> **WORK TASK**:
Below is a listing from which only part is wanted; return exactly the lines from the one with "Open Scope string_scope." up to and including the one with "[(RuneError, 1)] for".
○ ○ ○ ○
(** * starter-go-cli: the [analise] command

    A shallow embedding of the [analise] command and of [cmd/root.go],
    together with the parts of the Go runtime the command relies on
    ([unicode/utf8], [unicode/utf16], [encoding/json], [fmt], [net/http],
    [os]) and of its flag library.  The command is a computation over a
    world (standard output and the requests received by the endpoint)
    that may end the process; the endpoint, the environment variables and
    the text of library errors are given by a host.  Line numbers refer
    to the source of the command.

    A Go [string] and a Go [[]byte] are both sequences of bytes; they are
    modelled by [string], whose characters are the 256 byte values. *)

From Stdlib Require Import ZArith NArith List String Ascii Bool Lia DecimalString.
Import ListNotations.
Open Scope string_scope.
Set Warnings "-register-all".


(** ** Bytes *)

Definition byte := ascii.
Bind Scope char_scope with byte.

Definition b2n (c : byte) : N := N_of_ascii c.
Definition n2b (n : N) : byte := ascii_of_N n.

(** The byte 0x22.  Text that contains it is written with [q], which turns
    every apostrophe of its argument into that byte. *)
Definition dquote : byte := n2b 34.

Fixpoint q (s : string) : string :=
  match s with
  | EmptyString => EmptyString
  | String c rest => String (if (c =? "'")%char then dquote else c) (q rest)
  end.

Definition newline : string := String (n2b 10) EmptyString.

Definition in_range (c : byte) (lo hi : N) : bool :=
  (lo <=? b2n c)%N && (b2n c <=? hi)%N.

Fixpoint rev_string (acc : list byte) (tail : string) : string :=
  match acc with
  | [] => tail
  | c :: acc' => rev_string acc' (String c tail)
  end.

(** ** unicode/utf8 and unicode/utf16 *)

Module Utf8.

Definition rune := N.

Definition RuneError : rune := 0xFFFD%N.
Definition MaxRune : rune := 0x10FFFF%N.
Definition RuneSelf : N := 0x80%N.

Definition surrogateMin : rune := 0xD800%N.
Definition surrogateMax : rune := 0xDFFF%N.

Definition contbits (c : byte) : N := N.land (b2n c) 0x3F.

(** [utf8.DecodeRune]: the first rune of [p] and its width in bytes;
    [(RuneError, 1)] for an encoding that is not well formed and
    [(RuneError, 0)] for the empty input. *)
Definition DecodeRune (p : string) : rune * nat :=
  match p with
  | EmptyString => (RuneError, 0)
  | String c0 p1 =>
    let b0 := b2n c0 in
    if (b0 <? 0x80)%N then (b0, 1)
    else if (b0 <? 0xC2)%N then (RuneError, 1)
    else if (b0 <? 0xE0)%N then
      match p1 with
      | String c1 _ =>
        if in_range c1 0x80 0xBF
        then (N.lor (N.shiftl (N.land b0 0x1F) 6) (contbits c1), 2)
        else (RuneError, 1)
      | _ => (RuneError, 1)
      end
    else if (b0 <? 0xF0)%N then
      let lo := if (b0 =? 0xE0)%N then 0xA0%N else 0x80%N in
      let hi := if (b0 =? 0xED)%N then 0x9F%N else 0xBF%N in
      match p1 with
      | String c1 (String c2 _) =>
        if in_range c1 lo hi && in_range c2 0x80 0xBF
        then (N.lor (N.shiftl (N.land b0 0x0F) 12)
                (N.lor (N.shiftl (contbits c1) 6) (contbits c2)), 3)
        else (RuneError, 1)
      | _ => (RuneError, 1)
      end
    else if (b0 <? 0xF5)%N then
      let lo := if (b0 =? 0xF0)%N then 0x90%N else 0x80%N in
      let hi := if (b0 =? 0xF4)%N then 0x8F%N else 0xBF%N in
      match p1 with
      | String c1 (String c2 (String c3 _)) =>
        if in_range c1 lo hi && in_range c2 0x80 0xBF && in_range c3 0x80 0xBF
        then (N.lor (N.shiftl (N.land b0 0x07) 18)
                (N.lor (N.shiftl (contbits c1) 12)
                   (N.lor (N.shiftl (contbits c2) 6) (contbits c3))), 4)
        else (RuneError, 1)
      | _ => (RuneError, 1)
      end
    else (RuneError, 1)
  end.

Definition tx (n : N) : byte := n2b (N.lor 0x80 (N.land n 0x3F)).

Definition encode3 (r : rune) : string :=
  String (n2b (N.lor 0xE0 (N.shiftr r 12)))
    (String (tx (N.shiftr r 6)) (String (tx r) EmptyString)).

(** [utf8.AppendRune] on an empty buffer. *)
Definition EncodeRune (r : rune) : string :=
  if (r <=? 0x7F)%N then String (n2b r) EmptyString
  else if (r <=? 0x7FF)%N then
    String (n2b (N.lor 0xC0 (N.shiftr r 6))) (String (tx r) EmptyString)
  else if (MaxRune <? r)%N || ((surrogateMin <=? r)%N && (r <=? surrogateMax)%N)
    then encode3 RuneError
  else if (r <=? 0xFFFF)%N then encode3 r
  else
    String (n2b (N.lor 0xF0 (N.shiftr r 18)))
      (String (tx (N.shiftr r 12))
         (String (tx (N.shiftr r 6)) (String (tx r) EmptyString))).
○ ○ ○ ○
> **SOLUTION TO THIS TASK**:
Open Scope string_scope.
Set Warnings "-register-all".


(** ** Bytes *)

Definition byte := ascii.
Bind Scope char_scope with byte.

Definition b2n (c : byte) : N := N_of_ascii c.
Definition n2b (n : N) : byte := ascii_of_N n.

(** The byte 0x22.  Text that contains it is written with [q], which turns
    every apostrophe of its argument into that byte. *)
Definition dquote : byte := n2b 34.

Fixpoint q (s : string) : string :=
  match s with
  | EmptyString => EmptyString
  | String c rest => String (if (c =? "'")%char then dquote else c) (q rest)
  end.

Definition newline : string := String (n2b 10) EmptyString.

Definition in_range (c : byte) (lo hi : N) : bool :=
  (lo <=? b2n c)%N && (b2n c <=? hi)%N.

Fixpoint rev_string (acc : list byte) (tail : string) : string :=
  match acc with
  | [] => tail
  | c :: acc' => rev_string acc' (String c tail)
  end.

(** ** unicode/utf8 and unicode/utf16 *)

Module Utf8.

Definition rune := N.

Definition RuneError : rune := 0xFFFD%N.
Definition MaxRune : rune := 0x10FFFF%N.
Definition RuneSelf : N := 0x80%N.

Definition surrogateMin : rune := 0xD800%N.
Definition surrogateMax : rune := 0xDFFF%N.

Definition contbits (c : byte) : N := N.land (b2n c) 0x3F.

(** [utf8.DecodeRune]: the first rune of [p] and its width in bytes;
    [(RuneError, 1)] for an encoding that is not well formed and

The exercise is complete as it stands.